EXERCISE GOAL:
Two lines in the listing below mark the span: one contains "apply (keeps_run (later c) _ c1)" and one contains "(Invoke.owner t) /\". Reproduce both of them and everything between, exactly.

=== Begin Enclosure ===

Lemma emits_find_read_grant e s cap p : emits Q (Approvals.find_read_grant e s cap p).
Proof. unfold Approvals.find_read_grant. emit. Qed.
#[local] Hint Resolve emits_find_read_grant : emits.
Lemma emits_with_grant t cap k input : emits Q (Invoke.with_grant t cap k input).
Proof. unfold Invoke.with_grant. emit. Qed.
#[local] Hint Resolve emits_with_grant : emits.
Lemma emits_attach_grants t input : emits Q (Invoke.attach_grants t input).
Proof. unfold Invoke.attach_grants. emit. Qed.
Lemma emits_resolve params : emits Q (Invoke.resolve params).
Proof. unfold Invoke.resolve. emit. Qed.
Lemma emits_check_draining t : emits Q (Invoke.check_draining t).
Proof. unfold Invoke.check_draining, Drivers.workspace_is_draining. emit. Qed.
Lemma emits_agent_environment t input : emits Q (Invoke.agent_environment t input).
Proof. unfold Invoke.agent_environment. emit. Qed.
Lemma emits_required_authority fuel t params input : emits Q (Invoke.required_authority fuel t params input).
Proof. unfold Invoke.required_authority. emit. Qed.
Lemma emits_resume_authorized params : emits Q (Invoke.resume_authorized params).
Proof. unfold Invoke.resume_authorized. emit. Qed.
Lemma emits_spawn_worker params tid co rq : emits Q (Invoke.spawn_worker params tid co rq).
Proof. unfold Invoke.spawn_worker. emit. Qed.
#[local] Hint Resolve emits_spawn_worker : emits.
Lemma emits_invoke_async t params input : emits Q (Invoke.invoke_async t params input).
Proof. unfold Invoke.invoke_async. emit. Qed.
Lemma emits_approval_valid d o a : emits Q (Invoke.approval_valid d o a).
Proof. unfold Invoke.approval_valid. emit. Qed.
#[local] Hint Resolve emits_approval_valid : emits.
Lemma emits_consume_approval t params input : emits Q (Invoke.consume_approval t params input).
Proof. unfold Invoke.consume_approval. emit. Qed.
Lemma emits_open_task t params input r : emits Q (Invoke.open_task t params input r).
Proof. unfold Invoke.open_task. emit. Qed.
Lemma emits_fail_task {A} tid st f e : emits Q (Invoke.fail_task (A := A) tid st f e).
Proof. unfold Invoke.fail_task. emit. Qed.
Lemma emits_release_all ls : emits Q (Invoke.release_all ls).
Proof. induction ls as [|l ls IH]; simpl; emit; exact IH. Qed.
Lemma emits_release_acquired ls : emits Q (Invoke.release_acquired ls).
Proof. apply emits_release_all. Qed.
#[local] Hint Resolve emits_fail_task emits_release_acquired : emits.
Lemma emits_acquire_locks t tid rs acq : emits Q (Invoke.acquire_locks t tid rs acq).
Proof. revert acq. induction rs as [|r rs IH]; intros acq; simpl; emit; apply IH. Qed.
Lemma emits_authority_entries cid ls : emits Q (Invoke.authority_entries cid ls).
Proof. induction ls as [|l ls IH]; simpl; emit; exact IH. Qed.
#[local] Hint Resolve emits_authority_entries : emits.
Lemma emits_prepare_input t a acq input : emits Q (Invoke.prepare_input t a acq input).
Proof. unfold Invoke.prepare_input. emit. Qed.

Lemma emits_wait_ready t input result : emits Q (Invoke.wait_ready t input result).
Proof.
  unfold Invoke.wait_ready. emit.
  - unfold Invoke.wait_for_process_readiness. emit_step; [auto with emits|]. emit_step; [auto with emits|].
    apply aux_send; [rewrite !elem_of_cons; tauto|intros ?; emit].
  - unfold Invoke.wait_for_tunnel_readiness, Invoke.pending_tunnel. emit_step; [auto with emits|].
    emit_step; [auto with emits|]. apply aux_send; [rewrite !elem_of_cons; tauto|intros r].
    apply aux_send; [rewrite !elem_of_cons; tauto|intros ?; emit].
Qed.
Lemma emits_artifact_from_result t input result tid : emits Q (Invoke.artifact_from_result t input result tid).
Proof. unfold Invoke.artifact_from_result. emit. Qed.
#[local] Hint Resolve emits_wait_ready emits_artifact_from_result : emits.
Lemma emits_record_success t input result tid : emits Q (Invoke.record_success t input result tid).
Proof. unfold Invoke.record_success. emit. Qed.
#[local] Hint Resolve emits_record_success : emits.
Lemma emits_settle_response t tid input r : emits Q (Invoke.settle_response t tid input r).
Proof. unfold Invoke.settle_response, Invoke.settle_success. emit. Qed.
End invocation.

(** ** The invocation itself *)

(** The request carries the lease: its resource and a fence made from its own. *)
Definition carries (controller_id : string) (lease : Lease.t) (params : Value) : Prop :=
  exists entries n, vget params "_authority" = Some (VArray entries) /\
    Invoke.authority_entry controller_id n lease ∈ entries.

Lemma set_field_Ok v k new c w v' c' w' :
  set_field v k new c w = (Ok v', c', w') -> vset v k new = Some v' /\ c' = c.
Proof. unfold set_field. intros Hrun. ok_inv Hrun. by apply expect_Ok in Hrun. Qed.

Lemma authority_entries_Ok cid ls c w es c' w' :
  Invoke.authority_entries cid ls c w = (Ok es, c', w') ->
  c' = c /\ forall l, l ∈ ls -> exists n, Invoke.authority_entry cid n l ∈ es.
Proof.
  revert c w es c' w'. induction ls as [|l ls IH]; intros c w es c' w' Hrun; cbn in Hrun.
  { apply ret_Ok_inv in Hrun as (-> & -> & _). split; [done|]. by intros l ?%not_elem_of_nil. }
  apply bind_Ok_inv in Hrun as (n & ? & ? & H & Hrun). ok_inv H.
  apply bind_Ok_inv in Hrun as (rest & ? & ? & H & Hrun). apply IH in H as [-> Hrest].
  apply ret_Ok_inv in Hrun as (-> & -> & _). split; [done|].
  intros l' [->|Hl']%elem_of_cons; [eexists; by left|]. destruct (Hrest _ Hl') as [n' Hn']. exists n'. by right.
Qed.

(** The input [input] of [t] as it is sent. *)
Definition prepared (controller_id : string) (t : Invoke.target) (authority : option Lease.t) (input sent : Value) : Prop :=
  changes prepared_fields input sent /\
  vget sent "_sessionRef" = Some (json_object [("controllerId", VString controller_id);
                                               ("sessionId", VString (Invoke.workspace t))]) /\
  vget sent "_agentSessionId" = Some (VString (Invoke.owner t)) /\
  (Invoke.readonly t = false ->
     vget sent "_workspaceSessionId" = Some (VString (Invoke.workspace t)) /\
     forall lease, authority = Some lease -> carries controller_id lease sent).

Lemma prepare_input_Ok t authority acquired input c w v c' w' :
  Invoke.prepare_input t authority acquired input c w = (Ok v, c', w') -> prepared (id c) t authority input v.
Proof.
  unfold Invoke.prepare_input. intros Hrun.
  apply bind_Ok_inv in Hrun as (? & ? & ? & H & Hrun). ok_inv H.
  apply bind_Ok_inv in Hrun as (v1 & c1 & w1 & H & Hrun).
  apply bind_Ok_inv in Hrun as (v2 & ? & ? & [H2 ->]%set_field_Ok & [H3 _]%set_field_Ok).
  assert (changes prepared_fields v1 v) as Hlast.
  { eapply changes_mono; [exact (changes_app _ _ _ _ _ (changes_vset _ _ _ _ H2) (changes_vset _ _ _ _ H3))|compute_done]. }
  assert (forall k, k ∈ ["_workspaceSessionId"; "_authority"] -> vget v k = vget v1 k) as Hkeep.
  { intros k Hk. rewrite (vget_vset_ne _ _ _ _ _ H3), (vget_vset_ne _ _ _ _ _ H2); [done|intros <-; revert Hk; compute_done..]. }
  assert (vget v "_sessionRef" = vget v2 "_sessionRef") as Href by (by apply (vget_vset_ne _ _ _ _ _ H3)).
  unfold prepared. rewrite Href, (vget_vset _ _ _ _ H2), (vget_vset _ _ _ _ H3).
  rewrite !Hkeep by compute_done. destruct (Invoke.readonly t).
  { ok_inv H. by split_and!. }
  apply bind_Ok_inv in H as (v0 & ? & ? & [H0 ->]%set_field_Ok & H).
  apply bind_Ok_inv in H as (es & ? & ? & [-> Hes]%authority_entries_Ok & H).
  apply set_field_Ok in H as [H1 ->]. split_and!; [|done..|].
  - eapply changes_then; [|exact Hlast].
    eapply changes_mono; [exact (changes_app _ _ _ _ _ (changes_vset _ _ _ _ H0) (changes_vset _ _ _ _ H1))|compute_done].
  - intros _. rewrite (vget_vset_ne _ _ _ _ _ H1), (vget_vset _ _ _ _ H0) by done. split; [done|].
    intros lease ->. destruct (Hes lease) as [n Hn]; [by left|]. exists es, n.
    by rewrite Hkeep, (vget_vset _ _ _ _ H1) by compute_done.
Qed.

(** What a task's run sends of its own. *)
Definition invocation_of (controller_id : string) (t : Invoke.target) (authority : option Lease.t) (input : Value)
    (m : ExecutorEndpoint.t * Request.t) : Prop :=
  m.1 = Executor.endpoint (Invoke.executor t) /\ Request.action m.2 = Invoke.capability t /\
  prepared controller_id t authority input (Request.params m.2).

Lemma emits_at_run_task Q fuel t tid authority input c w :
  (forall m, auxiliary m -> Q m) -> (forall m, invocation_of (id c) t authority input m -> Q m) ->
  emits_at Q (Invoke.run_task fuel t tid authority input) c w.
Proof.
  intros Haux Hinv. unfold Invoke.run_task.
  apply emits_at_bind; [apply emits_transition|]. intros task c1 w1 H1.
  apply (keeps_run (later c) _ c) in H1; [|auto with keeps|reflexivity].
  apply emits_at_bind; [apply emits_lift|]. intros rs c2 w2 (_ & -> & ->)%lift_Ok_inv.
  apply emits_at_bind; [by apply emits_acquire_locks|]. intros acq c3 w3 H3.
  apply (keeps_run (later c) _ c1) in H3; [|apply Invoke.keeps_acquire_locks|done].
  apply emits_at_bind; [by apply emits_prepare_input|]. intros v c4 w4 Hv%prepare_input_Ok.
  rewrite (later_id _ _ H3) in Hv.
  apply emits_at_bind; [apply emits_traced_request|]. intros rq c5 w5 (Ha & Hp & ->)%traced_request_Ok.
  apply emits_at_bind.
  - apply emits_at_send_with_timeout, Hinv. split_and!; [done|done|]. cbn [snd]. by rewrite Hp.
  - intros r c6 w6 _. apply emits_at_bind.
    + destruct r as [e|r]; [destruct (Invoke.timed_out e); [apply emits_ret|]|]; by apply emits_release_acquired.
    + intros. by apply emits_settle_response.
Qed.

(** What [capability.invoke] has checked of the target in state [c]. *)
Definition resolved (c : t) (params : Value) (t : Invoke.target) : Prop :=
  required_str params "capability" = Ok (Invoke.capability t) /\
  required_str params "owner" = Ok (Invoke.owner t) /\
  required_str params "workspaceSessionId" = Ok (Invoke.workspace t) /\
  required_str params "executorId" = Ok (Invoke.executor_id t) /\
  bfind (executor_is (Invoke.executor_id t)) (WorkbenchState.executors (state c)) = Some (Invoke.executor t) /\
  bfind (fun d => bool_decide (CapabilityDescriptor.name d = Invoke.capability t))
    (Executor.capabilities (Invoke.executor t)) = Some (Invoke.contract t) /\
  exists s a, bfind (Registry.session_is (Invoke.workspace t)) (WorkbenchState.sessions (state c)) = Some s /\
    WorkspaceSession.authority s = Some a /\ SessionAuthority.controller_id a = id c.

(** The input the caller gave. *)
Definition requested (params : Value) : Value := default (VObject []) (vget params "input").

Lemma resolve_Ok params c w t input c' w' :
  Invoke.resolve params c w = (Ok (t, input), c', w') -> resolved c params t /\ input = requested params /\ c' = c.
Proof.
  unfold Invoke.resolve, find_executor. intros Hrun.
  apply bind_Ok_inv in Hrun as (x & ? & ? & H & Hrun). ok_inv H.
  apply bind_Ok_inv in Hrun as (cap & ? & ? & Hcap & Hrun). ok_inv Hcap.
  apply bind_Ok_inv in Hrun as (ws & ? & ? & H' & Hrun). ok_inv H'.
  apply bind_Ok_inv in Hrun as (? & ? & ? & H'' & Hrun). ok_inv H''.
  apply bind_Ok_inv in Hrun as (a & ? & ? & Ha & Hrun). ok_inv Ha. apply ok_or_Ok, bind_Some in Ha as (s & Hs & Ha).
  apply bind_Ok_inv in Hrun as (? & ? & ? & Hg & Hrun). ok_inv Hg. apply bool_decide_eq_true in Hg.
  apply bind_Ok_inv in Hrun as (o & ? & ? & Ho & Hrun). ok_inv Ho.
  apply bind_Ok_inv in Hrun as (key & ? & ? & Hkey & Hrun). ok_inv Hkey.
  apply bind_Ok_inv in Hrun as (e & ? & ? & He & Hrun). ok_inv He.
  match goal with H : ok_or (unknown_executor _) _ = _ |- _ => apply ok_or_Ok in H as Hexec end.
  apply bind_Ok_inv in Hrun as (d & ? & ? & Hd & Hrun). ok_inv Hd. apply ok_or_Ok in Hd.
  apply bind_Ok_inv in Hrun as (? & ? & ? & Hv & Hrun). ok_inv Hv.
  apply ret_Ok_inv in Hrun as ([= -> ->] & -> & _). split; [|done].
  split_and!; try done. by exists s, a.
Qed.

(** The caller's input with what the controller adds before it checks it: the session and the grant a read is
    covered by, and the variables of an agent. *)
Definition enriched (t : Invoke.target) (input input' : Value) : Prop :=
  (forall k, k ∉ granting_fields -> (Invoke.capability t = "agent.start" -> k <> "env") -> vget input' k = vget input k) /\
  (Invoke.capability t = "agent.start" ->
     forall k, k ∉ agent_variables -> vget (vindex input' "env") k = vget (vindex input "env") k).

Lemma with_grant_changes t cap key input c w v c' w' :
  Invoke.with_grant t cap key input c w = (Ok v, c', w') -> changes granting_fields input v.
Proof.
  unfold Invoke.with_grant. intros Hrun.
  apply bind_Ok_inv in Hrun as (v1 & ? & ? & [H1%changes_vset ->]%set_field_Ok & Hrun).
  assert (changes granting_fields input v1) as Hv by (eapply changes_mono; [exact H1|compute_done]).
  destruct (str_param v1 key); [|by apply ret_Ok_inv in Hrun as (-> & _)].
  apply bind_Ok_inv in Hrun as (found & ? & ? & _ & Hrun). destruct found as [g|].
  - apply set_field_Ok in Hrun as [H2%changes_vset _]. eapply changes_then; [exact Hv|].
    eapply changes_mono; [exact H2|compute_done].
  - by apply ret_Ok_inv in Hrun as (-> & _).
Qed.
Lemma attach_grants_changes t input c w v c' w' :
  Invoke.attach_grants t input c w = (Ok v, c', w') -> changes granting_fields input v.
Proof.
  unfold Invoke.attach_grants. intros Hrun. apply bind_Ok_inv in Hrun as (v1 & ? & ? & H & Hrun).
  eapply changes_then.
  - destruct (Invoke.reads_files _); [by eapply with_grant_changes|by apply ret_Ok_inv in H as (-> & _)].
  - destruct (Invoke.reads_application _); [by eapply with_grant_changes|by apply ret_Ok_inv in Hrun as (-> & _)].
Qed.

=== End Enclosure ===

REPLY TO THE TASK:
  apply (keeps_run (later c) _ c1) in H3; [|apply Invoke.keeps_acquire_locks|done].
  apply emits_at_bind; [by apply emits_prepare_input|]. intros v c4 w4 Hv%prepare_input_Ok.
  rewrite (later_id _ _ H3) in Hv.
  apply emits_at_bind; [apply emits_traced_request|]. intros rq c5 w5 (Ha & Hp & ->)%traced_request_Ok.
  apply emits_at_bind.
  - apply emits_at_send_with_timeout, Hinv. split_and!; [done|done|]. cbn [snd]. by rewrite Hp.
  - intros r c6 w6 _. apply emits_at_bind.
    + destruct r as [e|r]; [destruct (Invoke.timed_out e); [apply emits_ret|]|]; by apply emits_release_acquired.
    + intros. by apply emits_settle_response.
Qed.

(** What [capability.invoke] has checked of the target in state [c]. *)
Definition resolved (c : t) (params : Value) (t : Invoke.target) : Prop :=
  required_str params "capability" = Ok (Invoke.capability t) /\
  required_str params "owner" = Ok (Invoke.owner t) /\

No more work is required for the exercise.